Considering RecoGym and RecSim have limited data points and do not consider users’ dynamic interests, we select VirtualTB as the main platform for evaluations. Our model is implemented in Pytorch (Paszke et al., 2019) and all experiments are conducted on a server with two Intel Xeon CPU E5-2697 v2 CPUs with 6 NVIDIA TITAN X Pascal GPUs, 2 NVIDIA TITAN RTX and 768 GB memory. We use two two-hidden-layer neural networks with 128 hidden unit as the actor network and the critic network, respectively. $\tau$ , $\gamma$ , and $c$ are set to $0.001$ , $0.99$ and $1e^{6}$ , respectively, during experiments.

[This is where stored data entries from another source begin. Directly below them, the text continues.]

Definition to_slashes (class : ptr) : M heap () :=
  b ← tail_at (Some class); slashes_loop (length b) class.

(** The first field of the configuration: [dyn_flag], the string [class] points
    to, and the rest [str]. *)
Definition parse_class (cfg : option ptr) : M heap (bool * list byte * option ptr) :=
  '(class, str) ← strsep cfg comma;
  class ← from class NullDeref;
  n ← strlen (Some class);
  c ← load_byte (Some (ptr_add class (n - 1)));
  if decide (c = question) then mret (true, LOADER_CLASS, str)
  else
    to_slashes class;;
    class ← cstr (Some class);
    mret (false, class, str).

(** From [FindClass] on: [inl rc] when it ends in [RET(rc)] before the call,
    [inr rc] with the result of the method. *)
Definition call_method (dyn_flag : bool) (class : list byte) (method cfg_str orig_cfg : option ptr)
    (tq : option ptr) : M loader (Z + Z) :=
  cls ← jni (FindClass class);
  match cls with
  | None => on_heap (free orig_cfg);; mret (inl 1)
  | Some cls =>
      method ← on_heap (opt_cstr method);
      mid ← jni (GetStaticMethodID cls method INIT_SIGNATURE);
      match mid with
      | None => on_heap (free orig_cfg);; mret (inl 1)
      | Some mid =>
          jcfg ← (if dyn_flag then
                    arg ← on_heap (opt_cstr orig_cfg);
                    jcfg ← jni (NewStringUTF arg);
                    on_heap (free orig_cfg);;
                    mret jcfg
                  else
                    arg ← on_heap (opt_cstr cfg_str);
                    jni (NewStringUTF arg));
          rc ← jni (CallStaticIntMethod cls mid jcfg tq);
          jni (DeleteLocalRef jcfg);;
          exception ← jni ExceptionOccurred;
          (if exception : bool then jni ExceptionDescribe else mret ());;
          mret (inr rc)
      end
  end.

Definition call_entry (env : environ) (cfg : option ptr) (tq : option ptr) : M loader (Z + Z) :=
  orig_cfg ← on_heap (strdup (alloc_cfg env) cfg);
  '(dyn_flag, class, str) ← on_heap (parse_class cfg);
  '(method, cfg_str) ← on_heap (strsep str comma);
  call_method dyn_flag class method cfg_str orig_cfg tq.

Definition libffi_init (env : environ) (cfg : option ptr) (tq : option ptr) : M loader Z :=
  pthread_mutex_lock;;
  failed ← start_vm env;
  if failed : bool then RET 1 else
  r ← call_entry env cfg tq;
  match r with
  | inl rc => RET rc
  | inr rc => pthread_mutex_unlock;; RET rc
  end.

3.2. Evaluation Metrics and Baselines

The evaluation metrics are environment-specific. For VirtualTB and RecoGym, click-through rate is used as the main evaluation metric. For RecSim, we use the built-in metric, which is a quality score, as the main evaluation metric. We compare our method with the following baselines.

•

Prioritized Experience Replay (PER) (Schaul et al., 2016): an experience replay method for discrete control, which uses TD-error to rank experience and a re-weighting method to conduct the bias annealing.
•

Dynamic Experience Replay (DER) (Luo and Li, 2020): an experience replay method designed for imitation learning, where stores both human demonstrations and previous experience. Those experiences are selected randomly without any priority.
•

Attentive Experience Replay (AER) (Sun et al., 2020): an experience replay method that uses attention to calculate the similarly for boosting sample efficiency with PER.
•

Selective Experience Replay (SER) (Isele and Cosgun, 2018): an experience replay method for lifelong machine learning, which employs LSTM as the experience buffer and selectively stores experience.
•

Hindsight Experience Replay (HER) (Andrychowicz et al., 2017): an experience replay method that replays two experience (one successful, one unsuccessful) each time.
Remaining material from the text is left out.